2016 Republicans then nominated Donald Trump. The GOP nominee has narrowed the party’s appeal with each of these groups.
Severely.
Clinton has led Trump with independents in poll after poll. USA Today reported this month that “Young voters flee Donald Trump in what may be historic trouncing, poll shows.” Even though Clinton leads Trump with independent and Millennial voters, both groups don’t like the Democratic or Republican nominees by significant margins.
Many independents and young people in 2016 have been more attracted to Libertarian Gary Johnson.
How might a libertarian Republican candidate be faring right now?
Earlier this month, Red State’s Brandon Morse and The Libertarian Republic’s Jordan LaPorta took note of Rand Paul’s recent Kentucky senate race polling, showing the Republican senator is not only beating his Democratic opponent Jim Gray by double digits, but that Paul is the clear choice of independents and even many Democrats in his state.
RunSwitchPR reports:
Senator Paul receives 76% of the Republican vote, one point better than Republican presidential nominee Donald Trump’s party support (75%). Paul earns the support of one-in-three Democratic voters (30%) while Gray takes 60% of Democrats. Gray receives stronger support on the Senate ballot from Democratic voters than does Hillary Clinton, who is getting just 54% of Democrats on the Presidential ballot. Both Gray and Clinton are suffering from massive defections among registered Democrats.

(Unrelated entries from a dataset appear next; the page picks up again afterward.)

(* ===== verification/Handler.v ===== *)
(** * The request handler

    Model of [rtsp-2/src/protocol/connection/handler.rs]: the task that takes the requests in the
    order in which they were forwarded, has the service answer them one at a time, and sends the
    responses. The service is a parameter; the channels are any streams and senders. *)

From Stdlib Require Import Strings.Byte.
From stdpp Require Import base list numbers strings.
From S2P Require Import Prelude Text Version Method HeaderName HeaderValue HeaderMap CSeq.
From S2P Require Import ContentLength Status Request Response Codec Futures.

Local Open Scope rust_scope.

Section Handler.
Context `{HeaderMapOps} `{URIOps} `{ClockOps} {Rx Tx TService TFuture TResponse TxEvent : Type}
  `{!StreamOps Rx (CSeq * Request bytes)} `{!UnboundedOps Tx Message}.

(** [request.uri().scheme() == Some(Scheme::RTSPU)]; [Service::call]; [Into<Response<BytesMut>>]. *)
Context (is_rtspu : URI -> bool) (call : TService -> Request bytes -> TFuture * TService)
  (into : TResponse -> Response bytes).

(** The answers of one call: the time, the timers, and the future of the service. *)
Record Env := mkEnv {
  now : Instant;
  delay_poll : Delay -> Poll unit TimerError;
  service_poll : TFuture -> Poll TResponse unit * TFuture;
}.

Record RequestHandler := mkRequestHandler {
  continue_timer : option Delay;
  continue_wait_duration : option Duration;
  rx_incoming_request : Rx;
  sender_handle : option Tx;
  service : TService;
  serviced_request : option (CSeq * TFuture);
  tx_shutdown_event : option TxEvent;
}.

(** [RequestHandler::new]. *)
Definition handler_new (service : TService) (rx_incoming_request : Rx) (sender_handle : Tx)
    (tx_shutdown_event : TxEvent) (continue_wait_duration : option Duration) : RequestHandler :=
  mkRequestHandler None continue_wait_duration rx_incoming_request (Some sender_handle) service None
    (Some tx_shutdown_event).

Definition set_continue_timer (t : option Delay) (self : RequestHandler) : RequestHandler :=
  mkRequestHandler t (continue_wait_duration self) (rx_incoming_request self) (sender_handle self)
    (service self) (serviced_request self) (tx_shutdown_event self).

Definition set_rx_incoming_request (rx : Rx) (self : RequestHandler) : RequestHandler :=
  mkRequestHandler (continue_timer self) (continue_wait_duration self) rx (sender_handle self)
    (service self) (serviced_request self) (tx_shutdown_event self).

Definition set_sender_handle (tx : option Tx) (self : RequestHandler) : RequestHandler :=
  mkRequestHandler (continue_timer self) (continue_wait_duration self) (rx_incoming_request self) tx
    (service self) (serviced_request self) (tx_shutdown_event self).

Definition set_serviced_request (r : option (CSeq * TFuture)) (self : RequestHandler) :
    RequestHandler :=
  mkRequestHandler (continue_timer self) (continue_wait_duration self) (rx_incoming_request self)
    (sender_handle self) (service self) r (tx_shutdown_event self).

(** The response with the CSeq of its request. *)
Definition with_cseq (cseq : CSeq) (response : Response bytes) : Response bytes :=
  Response.map_headers (typed_insert cseq) response.

Definition send_response (cseq : CSeq) (response : Response bytes) (self : RequestHandler) :
    RequestHandler :=
  let response := with_cseq cseq response in
  match sender_handle self with
  | Some tx =>
      let '(sent, tx) := unbounded_send tx (MResponse response) in
      set_sender_handle (if sent then Some tx else None) self
  | None => self
  end.

Definition reset_continue_timer (env : Env) (self : RequestHandler) : Outcome RequestHandler :=
  match continue_wait_duration self with
  | Some duration =>
      let! t := delay_after (now env) duration in
      Return (set_continue_timer (Some t) self)
  | None => Return self
  end.

(** The loop of [poll_continue_timer]. A timer that has just been set is not ready, so that three
    turns are enough. *)
Fixpoint continue_loop (fuel : nat) (env : Env) (cseq : CSeq) (self : RequestHandler) :
    Outcome (Async unit * RequestHandler) :=
  match fuel with
  | O => Panic
  | S fuel =>
      match continue_timer self with
      | None => Return (Ready tt, self)
      | Some t =>
          match delay_poll env t with
          | Ok (Ready _) =>
              let self := send_response cseq CONTINUE_RESPONSE self in
              let! self := reset_continue_timer env self in
              continue_loop fuel env cseq self
          | Ok NotReady => Return (NotReady, self)
          | Err AtCapacity => continue_loop fuel env cseq (set_continue_timer None self)
          | Err TimerShutdown => Panic
          end
      end
  end.

Definition poll_continue_timer (env : Env) (cseq : CSeq) (self : RequestHandler) :
    Outcome (Async unit * RequestHandler) := continue_loop 3 env cseq self.

(** The end of a request: [self.continue_timer = None; self.serviced_request = None]. *)
Definition finish_request (self : RequestHandler) : RequestHandler :=
  set_serviced_request None (set_continue_timer None self).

Morse observed, “Among voters who say that their opinions do not align with either of the two major parties, 44% support Paul for reelection, compared to 18% for Gray, which indicates Paul has appeal among independent voters.
So in Kentucky, Rand Paul solidly has his Republican base, more independents than the Democrats, and a surprising amount of actual Democrats.
How might Sen. Paul be doing with minorities compared to Trump in a presidential race against Clinton?
Trump is losing to Clinton huge with all minority groups and particularly African Americans and Hispanics (the two largest racial minority voting blocs). Consistently, somewhere between 80 to 90 percent of these voters just don’t like the guy.
In addition to his appeal to independents and conservative or disaffected Democrats, Rand Paul’s polling with minorities has been exceptional and even groundbreaking for modern Republicans.
Rare reported in 2014 on Kentucky polling taken in a Paul-Clinton presidential race:
The new Bluegrass Poll also revealed that Paul’s ongoing minority outreach efforts might be working with African-Americans in his home state. The Lexington Herald-Leader reports “29 percent of the African Americans surveyed said they would back the tea-party senator.”
“Compare that number to John McCain, who received only four percent of the African-American vote in 2008 and Mitt Romney, who won six percent of the black vote in 2012,” Rare noted.
Paul received 13 percent of the black vote against Democratic senate candidate in 2010, a respectable number for Republicans and this was of course before he became a senator and began his minority outreach efforts in any comprehensive way.